Israel continues to break the ceasefire in Gaza

Beit Lahiya, Gaza Strip
Monday 21st January, 2013

A ceasefire was announced on 21st November, ending eight days of horrific bloodshed in Gaza. Has the delicate truce held over the past two months? It depends who you ask. Israelis or Gazans, each going about their daily lives on opposite sides of a border fence.

There has not been a single report of a rocket fired out of Gaza since 21st November. In contrast, four Palestinians have lost their lives and over 80 have been injured by Israeli forces since then. Yet these violations have received little or no coverage in the mainstream media. Palestinian civilians, whose only crime is to live in the border areas, are terrorized on a daily basis by the Israeli army. This is what everyday life under the ceasefire has meant for them.

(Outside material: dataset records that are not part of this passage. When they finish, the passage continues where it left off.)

Definition claimFile (address : string) : string :=
  pathJoin [claimsDir; String.append address ".json"].

Definition epochFile : string :=
  pathJoin [epochsDir; String.append (numText env (EPOCH_ID env)) ".json"].

Definition latestFile : string := pathJoin [epochsDir; "latest.json"].

(** The loop that writes one bundle per row: [i] is the loop counter, the
    totals are the running sums. *)
Fixpoint writeClaims (leaves : list string) (layers : list (list string))
  (rows : list Row) (i : Z) (totalAmount totalLoss : Z) : prog (Z * Z) :=
  match rows with
  | [] => ret (totalAmount, totalLoss)
  | r :: rest =>
      andThen (pure (getProofAt leaves i layers)) (fun proof =>
      andThen (pure (BigInt (amount r))) (fun a =>
      andThen (pure (BigInt (generatedLoss r))) (fun g =>
      andThen (writeJson (claimFile (address r))
                 (JBundle (mkBundle (EPOCH_ID env) (amount r) (generatedLoss r) proof)))
              (fun _ =>
      writeClaims leaves layers rest (i + 1) (totalAmount + a) (totalLoss + g)))))
  end.

Definition epochMetaOf (rows : list Row) (root : option string) (totals : Z * Z)
  : EpochMeta :=
  mkEpochMeta (CHAIN_ID env) (EPOCH_ID env) root (arrayLength rows)
    (toString (fst totals)) (toString (snd totals))
    (String.concat EmptyString
       ["inputs/"; numText env (CHAIN_ID env); "/epoch-";
        numText env (EPOCH_ID env); ".csv"])
    (now env).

Beit Lahiya, in the far north of the Gaza Strip is one such place. A week ago it saw the brutal murder of 20 year-old Mustafa Abu Jarad. Today, it was the site of another Israeli violation. Abdullah Marouf, 18, was in the west of Beit Lahiya, near the coast, when he was shot in the right leg by Israeli forces, fracturing both his tibia and fibula.

At about 9.00 on the morning of 21st January, Abdullah was in an area approximately 250 metres from the border fence, collecting scrap metal with his two brothers. A group of five or six Palestinians they were unaquainted with were also in the vicinity, closer to the fence than they were. Abdullah had been under the impression that he would be safe, however he noticed an Israeli soldier in a watchtower on the border and others on the ground. The soldiers began firing live ammunition towards them and Abdullah was shot.

Two local farmers brought him to Kamal Adwan hospital where surgeons performed percutaneous pinning of his lower leg which had sustained damage from an entry wound and a significantly larger exit wound. He requires subsequent surgery in a couple of months to fit internal wires. His recovery is estimated to take at least 12 months.

Abdullah, who is engaged to be married, had been working with his two brothers selling scrap metal. Now they will have to support a family of nine without his help. It is unsurprising that he expressed a lack of faith in the ceasefire agreement.

One can only expect that the Palestinian resistance has also lost faith and is fast losing patience. If a response is provoked it will appear to be in a vacuum - despite this being far from the case - due to the shameful silence maintained by the international community throughout the ongoing Israeli atrocities. It is for people of conscience to protest this injustice and prevent a further escalation of Israel’s attacks on Gaza.